Horse Racing Ireland’s chief executive has said there will be no delay to the upcoming introduction of a new betting tax system in this country despite Britain’s point-of-consumption tax for overseas based bookmakers being referred to the European Union’s Court of Justice.
The British law, which came into force last December, has been referred by the High Court in London after finding in favour of the Gibraltar Betting & Gaming Association which argued the online gambling tax raises issues that should be decided by the European Court.
The GBGA claimed the new tax is discriminatory and restricts movement of services and there has been speculation the British government could be forced to repay tax already secured.
"It is not an unexpected development. It is one to watch but not one to have concerns about. We will have to wait and see and check out the detail of the case," said HRI's Brian Kavanagh. "The basic position is unsustainable whereby you can stand in a betting shop and pay a certain rate of tax on a bet, then stand outside, telephone a bet, and pay a different rate of tax."

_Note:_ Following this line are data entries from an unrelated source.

Definition verify_task `{Checkout} (actor : text) (id token revision : Value) : M Session Refusal TaskChange :=
  v <- verify actor id token revision None ;;
  match v with
  | Done change => ret change
  | Carry plan =>
      target <- expect (as_str revision) ;;
      if negb (bool_decide (ancestry plan.(cp_carry).(sources) target = AncestryConfirmed)) then throw stale
      else
        v <- verify actor id token revision (Some plan) ;;
        match v with
        | Done change => ret change
        | Carry _ => panic
        end
  end.

(** * [revalidate_task] *)

Definition revalidate_work (actor : text) (id revision evidence : Value) (r : RunRecord) : T TaskRow :=
  t <- task id ;;
  t <- ok_or t (refusal NotFound (tx "unknown task")) ;;
  e <- lift (revalidation (task_record t) revision evidence) ;;
  replace_task_evidence id e ;;
  record actor "revalidated"
    (detail [("task"%string, id); ("revision"%string, revision); ("previous_evidence"%string, t.(t_evidence));
             ("evidence"%string, e)]) ;;
  read_task id.

Definition revalidate_task (actor : text) (id revision evidence : Value) : M Session Refusal TaskRow :=
  e <- lift (encoded evidence) ;;
  lift (bounded_text e (tx "evidence references") TEXT_MAX_BYTES) ;;
  operation actor coordinator_access (revalidate_work actor id revision evidence).
(** Work on a board that has advanced advances it further. *)
Lemma wpb_then {A} (m : T A) (P : A → Prop) (Q : A → Board → Prop) b b1 :
  advance b b1 → (board_inv b1 → wpb m (λ a b2, advance b1 b2 ∧ P a) b1) →
  (∀ a b2, advance b b2 → P a → Q a b2) → wpb m Q b1.
Proof.
  intros Hb Hm HQ. eapply wpb_mono; [apply Hm, Hb|]. intros a b2 [Hb2 HP]. apply HQ; [|done]. by eapply advance_trans.
Qed.

Lemma advance_members b l :
  board_inv b → run_inv b.(b_run) l → members_inv l → rows_evolve member_evolves b.(b_members) l →
  advance b (set_members l b).
Proof.
  intros Hb Hr Hm He. split; [by destruct Hb; constructor|].
  constructor; try done; try (apply rows_evolve_refl, _). apply run_evolves_refl.
Qed.

Lemma advance_work b l files :
  board_inv b → tasks_inv l → files_inv files l → success_inv b.(b_run) l files b.(b_evidence) →
  rows_evolve task_evolves b.(b_tasks) l → advance b (set_files files (set_tasks l b)).
Proof.
  intros Hb Hr Hm Hs He. split; [by destruct Hb; constructor|].
  constructor; try done; try (apply rows_evolve_refl, _). apply run_evolves_refl.
Qed.

Lemma advance_tasks b l :
  board_inv b → tasks_inv l → files_inv b.(b_files) l → success_inv b.(b_run) l b.(b_files) b.(b_evidence) →
  rows_evolve task_evolves b.(b_tasks) l → advance b (set_tasks l b).
Proof. exact (advance_work b l b.(b_files)). Qed.

Lemma advance_files b files :
  board_inv b → files_inv files b.(b_tasks) → success_inv b.(b_run) b.(b_tasks) files b.(b_evidence) → advance b (set_files files b).
Proof.
  intros Hb Hf Hs. apply (advance_work b b.(b_tasks) files); [done|apply Hb|done|done|by apply rows_evolve_refl, _].
Qed.

Lemma advance_messages b l :
  board_inv b → messages_inv l → rows_evolve message_evolves b.(b_messages) l → advance b (set_messages l b).
Proof.
  intros Hb Hm He. split; [by destruct Hb; constructor|].
  constructor; try done; try (apply rows_evolve_refl, _). apply run_evolves_refl.
Qed.

Lemma advance_evidence b l :
  board_inv b → evidence_inv b.(b_run) l → success_inv b.(b_run) b.(b_tasks) b.(b_files) l → advance b (set_evidence l b).
Proof.
  intros Hb Hm He. split; [by destruct Hb; constructor|].
  constructor; try done; try (apply rows_evolve_refl, _). apply run_evolves_refl.
Qed.

Lemma advance_requests b l :
  board_inv b → requests_inv l → b.(b_requests) `prefix_of` l → advance b (set_requests l b).
Proof.
  intros Hb Hm He. split; [by destruct Hb; constructor|].
  constructor; try done; try (apply rows_evolve_refl, _). apply run_evolves_refl.
Qed.

(** A change of the run row. *)
Lemma advance_run b row row' :
  board_inv b → b.(b_run) = Some row → r_id row' = r_id row →
  row'.(r_record).(coordinator) = row.(r_record).(coordinator) → record_ok row'.(r_record) →
  alive_count b.(b_members) <= row'.(r_record).(member_limit) →
  status_evolves row.(r_record).(status) row'.(r_record).(status) →
  success_inv (Some row') b.(b_tasks) b.(b_files) b.(b_evidence) →
  advance b (set_run (Some row') b).
Proof.
  intros Hb Hr Hid Hc Hok Hn Hs Hsucc. split.
  - destruct Hb. constructor; try done. intros e He Ha. destruct (inv_evidence e He Ha) as (x & Hx & ?).
    exists row'. split; [done|]. congruence.
  - constructor; try done; try (apply rows_evolve_refl, _). intros x Hx.
    assert (x = row) as -> by congruence. by exists row'.
Qed.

The introduction of Ireland’s new Betting (Amendment) Bill has been repeatedly delayed, with a number of EU examinations of the new legislation carried out, something Kavanagh points out it has in common with Britain’s gambling tax regime.

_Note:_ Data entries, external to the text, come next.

(* ===== verification/SwarmSafeTasks.v ===== *)
(** The invariant under the operations on tasks and files. *)

From stdpp Require Import gmap.
From S2P Require Import Prelude SwarmValue SwarmPolicy SwarmDependencies SwarmStore SwarmOperation SwarmTasks SwarmInv SwarmSteps SwarmSafeMembers.

Local Open Scope Z_scope.

Section tasks.
Context `{Engine}.

(** * One task changes *)

Lemma inv_task b t : board_inv b → t ∈ b.(b_tasks) → task_ok t.
Proof. intros Hb Ht. exact (proj1 (list.Forall_forall _ _) (tasks_ok _ (inv_tasks _ Hb)) t Ht). Qed.

Lemma inv_order b t z : board_inv b → t ∈ b.(b_tasks) → settled t = true → depends_on t z → completed_in b.(b_tasks) z.
Proof. intros Hb. apply (tasks_order _ (inv_tasks _ Hb)). Qed.

(** A task's new row is fit to replace it. *)
Definition fit (b : Board) (t t' : TaskRow) : Prop :=
  task_evolves t t' ∧ task_ok t' ∧ ∀ z, settled t' = true → depends_on t' z → completed_in b.(b_tasks) z.

(** The work is under way, and the row [t] is the one its id finds. *)
Definition at_work (b : Board) (row : RunRow) (c : Cell) (t : TaskRow) : Prop :=
  board_inv b ∧ b.(b_run) = Some row ∧ is_running row.(r_record) = true ∧ List.find (task_with c) b.(b_tasks) = Some t.

Lemma advance_claim b row c f t (p : FileRow → bool) :
  at_work b row c t → fit b t (f t) → (∀ fl, reserved_by fl t → p fl = true ∨ reserved_by fl (f t)) →
  advance b (set_files (List.filter (λ fl, negb (p fl)) b.(b_files)) (set_tasks (change (task_with c) f b.(b_tasks)) b)).
Proof.
  intros (Hb & Hr & Hrun & Ht) (He & Hok & Ho) Hp.
  destruct (tasks_change _ c f t (inv_tasks _ Hb) Ht He Hok Ho) as [Hinv Hev].
  apply advance_work; [done|done| |by eapply success_running|done].
  eapply files_change; [apply Hb|apply Hb|done|done].
Qed.

Lemma advance_task b row c f t :
  at_work b row c t → fit b t (f t) → (∀ fl, reserved_by fl t → reserved_by fl (f t)) →
  advance b (set_tasks (change (task_with c) f b.(b_tasks)) b).
Proof.
  intros (Hb & Hr & Hrun & Ht) (He & Hok & Ho) Hp.
  destruct (tasks_change _ c f t (inv_tasks _ Hb) Ht He Hok Ho) as [Hinv Hev].
  apply advance_tasks; [done|done| |by eapply success_running|done].
  eapply files_change_keep; [apply Hb|apply Hb|done|done].
Qed.

(** The rows the updates of a claim leave. *)
Lemma fit_settled b t t' :
  board_inv b → t ∈ b.(b_tasks) → t.(t_status) ≠ TaskState.COMPLETED →
  t'.(t_id) = t.(t_id) → t'.(t_title) = t.(t_title) → t'.(t_acceptance) = t.(t_acceptance) →
  t'.(t_dependencies) = t.(t_dependencies) →
  (if settled t' then is_Some t'.(t_owner) ∧ is_Some t'.(t_token) ∧ settled t = true
   else t'.(t_status) = TaskState.READY ∧ t'.(t_owner) = None ∧ t'.(t_token) = None) →
  fit b t t'.
Proof.
  intros Hb Ht Hc H1 H2 H3 H4 Hs. destruct (inv_task b t Hb Ht) as [Hds _]. split_and!.
  - by split_and!.
  - split; [by rewrite H4|]. destruct (settled t'); naive_solver.
  - intros z Hset Hz. rewrite Hset in Hs. eapply inv_order; [done|exact Ht|naive_solver|].
    unfold depends_on, dependencies_of in *. by rewrite <-H4.
Qed.

Lemma held_settled t : held_status t.(t_status) = true → settled t = true.
Proof. unfold settled. by intros ->. Qed.

Lemma held_open t : held_status t.(t_status) = true → t.(t_status) ≠ TaskState.COMPLETED.
Proof. by intros Hh Hc; rewrite Hc in Hh. Qed.

Lemma ready_unreserved t f : t.(t_status) = TaskState.READY → ¬ reserved_by f t.
Proof. intros Hs (_ & Hh & _). by rewrite Hs in Hh. Qed.

Lemma shown_ready t t' : shown t t' → t'.(t_status) = TaskState.READY → t' = t.
Proof. by intros [|[_ ->]]. Qed.

(** What is shown with an owner is the row itself. *)
Lemma shown_owned b t t' : board_inv b → t ∈ b.(b_tasks) → shown t t' → is_Some t'.(t_owner) → t' = t.
Proof.
  intros Hb Ht [|[Hs ->]] [o Ho]; [done|]. simpl in Ho. destruct (inv_task b t Hb Ht) as [_ Hok].
  unfold settled in Hok. rewrite Hs in Hok. simpl in Hok. destruct Hok as (_ & Hn & _). congruence.
Qed.

Lemma shown_unready t t' : t.(t_status) ≠ TaskState.READY → shown t t' → t' = t.
Proof. by intros Hs [|[? _]]. Qed.

(** Reading back a row the work has just written. *)
Lemma wpb_read_back id c t (Q : TaskRow → Board → Prop) b :
  loose 1 id = Ok c → List.find (task_with c) b.(b_tasks) = Some t → (∀ t', shown t t' → Q t' b) → wpb (read_task id) Q b.
Proof.
  intros Hc Ht HQ. apply wpb_read_task. intros c' u u' Hc' Hu Hs.
  assert (c' = c) as -> by congruence. assert (u = t) as -> by congruence. by apply HQ.
Qed.

(** The change of a row found by its id is found by it. *)
Lemma find_updated c f l t :
  (∀ x, t_id (f x) = t_id x) → List.find (task_with c) l = Some t → List.find (task_with c) (change (task_with c) f l) = Some (f t).
Proof. intros Hid. apply find_change. intros y. unfold task_with. by rewrite Hid. Qed.

Lemma wpb_changed id c t s (Q : TaskChange → Board → Prop) b :
  loose 1 id = Ok c → List.find (task_with c) b.(b_tasks) = Some t → t.(t_status) = s → s ≠ TaskState.READY →
  (∀ x, Q x b) → wpb (changed id s) Q b.
Proof.
  intros Hc Ht <- Hs HQ. unfold changed. wstep. eapply wpb_read_back; [done..|]. intros t' Ht'.
  apply shown_unready in Ht'; [|done]. subst t'. wsteps; [by apply bool_decide_eq_true|done].
Qed.

(** * [claim], [release], [block], [unblock], [submit] *)

Lemma claim_keeps actor id : keeps actor running_access (claim_work actor id).
Proof.
  intros b row Hb Hr [Hrun _]. specialize (Hrun eq_refl). unfold claim_work, update_task_claim. wstep.
  apply wpb_read_task. intros c t t' Hc Ht Hs. wstep. eapply wpb_unmet; [done|]. intros u Hu. wsteps; [done|].
  apply negb_false_iff, bool_decide_eq_true in Heqb1. pose proof (shown_ready _ _ Hs Heqb1). subst t'.
  rewrite (loose_same _ _ _ _ _ H1 Hc) in *. eapply wpb_run_on_task; [done|]. wsteps.
  eapply wpb_read_back; [done|by apply find_updated; [|exact Ht]|]. intros t' Ht'.
  apply shown_unready in Ht'; [|done]. subst t'. wsteps.
  - by rewrite !bool_decide_true.
  - apply advance_event. eapply (advance_task _ _ _ (claim_row actor _)); [by split_and!| |].
    + pose proof (task_found _ _ _ Ht) as [Hin _]. destruct (inv_task b t Hb Hin) as [Hds _]. split_and!.
      * split_and!; [done..|]. by rewrite Heqb1.
      * by split_and!.
      * intros z _. by apply Hu.
    + intros fl Hfl. by apply ready_unreserved in Hfl.
Qed.

(** The files of a claim, by its task and its token. *)
Lemma claim_files t c f tok : integer_affinity c = CInteger t.(t_id) → t.(t_token) = Some tok → reserved_by f t →
  of_task c f && text_equal f.(f_claim) (Some tok) = true.
Proof.
  intros Hc Ht (Hf & _ & _ & Hcl). apply andb_true_iff. split.
  - unfold of_task. rewrite Hf, Hc. simpl. lia.
  - apply text_equal_iff. exists tok. split; congruence.
Qed.

Lemma wpb_delete_claim_files id tok c (Q : unit → Board → Prop) b :
  loose 1 id = Ok c →
  Q tt (set_files (List.filter (λ f, negb (of_task c f && text_equal f.(f_claim) (Some tok))) b.(b_files)) b) →
  wpb (delete_claim_files id (VString tok)) Q b.
Proof.
  intros Hc HQ. unfold delete_claim_files, delete_files. wsteps. assert (c0 = c) as -> by congruence.
  by injection H1 as <-.
Qed.

Lemma release_keeps actor id token : keeps actor running_access (release_work actor id token).
Proof.
  intros b row Hb Hr [Hrun _]. specialize (Hrun eq_refl). unfold release_work. wstep. apply wpb_owned; [done|].
  intros c t tok Hc Ht Hh Ho Htok ->. pose proof (task_found _ _ _ Ht) as [Hin Hca].
  wstep. eapply wpb_update_task_status; [done..|]. wstep. eapply wpb_delete_claim_files; [done|]. wsteps.
  eapply wpb_read_back; [done|by apply find_updated; [|exact Ht]|]. intros t' Ht'. wsteps.
  - by destruct Ht' as [->|[_ ->]].
  - apply advance_event. eapply (advance_claim b row c (updated Release) t); [by split_and!| |].
    + apply fit_settled; try done. by apply held_open.
    + intros fl Hfl. left. by eapply claim_files.
Qed.

Lemma require_unsubmitted_no_panic s : require_unsubmitted s ≠ Panic.
Proof. by destruct s. Qed.

Lemma wpb_unsubmitted t (Q : unit → Board → Prop) b :
  held_status t.(t_status) = true → (∀ u, require_unsubmitted t.(t_status) = Ok u → Q tt b) → wpb (unsubmitted t) Q b.
Proof.
  intros Hh HQ. unfold unsubmitted. wsteps; [done|]. apply wpb_lift; [apply require_unsubmitted_no_panic|].
  intros [] Hu. eauto.
Qed.

(** A claim that changes and stays with its owner. *)
Lemma advance_held b row c t u :
  at_work b row c t → held_status t.(t_status) = true → held_status (updated u t).(t_status) = true →
  t_owner (updated u t) = t_owner t → t_token (updated u t) = t_token t →
  advance b (set_tasks (change (task_with c) (updated u) b.(b_tasks)) b).
Proof.
  intros Hw Hh Hh' Ho Htk. pose proof Hw as (Hb & _ & _ & Ht). pose proof (task_found _ _ _ Ht) as [Hin _].
  destruct (inv_task b t Hb Hin) as [_ Hok]. rewrite held_settled in Hok by done.
  eapply advance_task; [done| |].
  - apply fit_settled; try done; [by apply held_open|by destruct u..|].
    rewrite (held_settled (updated u t)) by done. rewrite Ho, Htk. split_and!; [apply Hok..|by apply held_settled].
  - intros fl (?&?&?&?). split_and!; [by destruct u|done|congruence..].
Qed.

(** What the work of [block], [unblock] and [submit] does once it has found its claim. *)
Lemma wpb_transition b row c t actor id action d u s :
  at_work b row c t → loose 1 id = Ok c → held_status t.(t_status) = true → held_status (updated u t).(t_status) = true →
  t_owner (updated u t) = t_owner t → t_token (updated u t) = t_token t → t_status (updated u t) = s →
  wpb (update_task_status id u ;; record actor action d ;; changed id s) (λ _ b', advance b b') b.
Proof.
  intros Hw Hc Hh Hh' Ho Htk Hs. pose proof Hw as (Hb & _ & _ & Ht). wstep.
  eapply wpb_update_task_status; [done..|]. wsteps.
  eapply wpb_changed; [done|by apply find_updated; [by destruct u|exact Ht]|done|by intros ->; rewrite Hs in Hh'|].
  intros _. apply advance_event. by eapply advance_held.
Qed.

Lemma block_keeps actor id token reason : keeps actor running_access (block_work actor id token reason).
Proof.
  intros b row Hb Hr [Hrun _]. specialize (Hrun eq_refl). unfold block_work. wstep. apply wpb_owned; [done|].
  intros c t tok Hc Ht Hh Ho Htok ->. wstep. apply wpb_unsubmitted; [done|]. intros _ _.
  case_match; [by apply wpb_ret, advance_refl|]. by eapply wpb_transition.
Qed.

Lemma unblock_keeps actor id token reason : keeps actor running_access (unblock_work actor id token reason).
Proof.
  intros b row Hb Hr [Hrun _]. specialize (Hrun eq_refl). unfold unblock_work. wstep. apply wpb_owned; [done|].
  intros c t tok Hc Ht Hh Ho Htok ->. case_match; try apply wpb_throw; [by apply wpb_ret, advance_refl|].
  eapply wpb_transition; try done. congruence.
Qed.

Lemma submit_keeps actor id token evidence : keeps actor running_access (submit_work actor id token evidence).
Proof.
  intros b row Hb Hr [Hrun _]. specialize (Hrun eq_refl). unfold submit_work. wstep. apply wpb_owned; [done|].
  intros c t tok Hc Ht Hh Ho Htok ->. case_match; [by apply wpb_ret, advance_refl|].
  wstep. apply wpb_unsubmitted; [done|]. intros _ _. by eapply wpb_transition.
Qed.

(** * [verify], [revalidate] *)

Lemma current_revision_no_panic t revision : current_revision t revision ≠ Panic.
Proof.
  unfold current_revision, refused. destruct (t_evidence t) as [| | | |entries|]; try done.
  induction entries as [|e entries IH]; simpl; [done|]. unfold refused. by repeat case_match.
Qed.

“It has been through the European validation process. Now whether this case in Britain is a technicality whereby the validation process can be tested in court, I don’t know.
“But the system has been operating in Britain since December and the Irish system will come in in a few weeks time so there will be no hold up in that respect. I think it is a case of watching what is going on. Both pieces of legislation, in both jurisdictions, had to be run by the EU before being introduced so they’ve been through that process,” he said.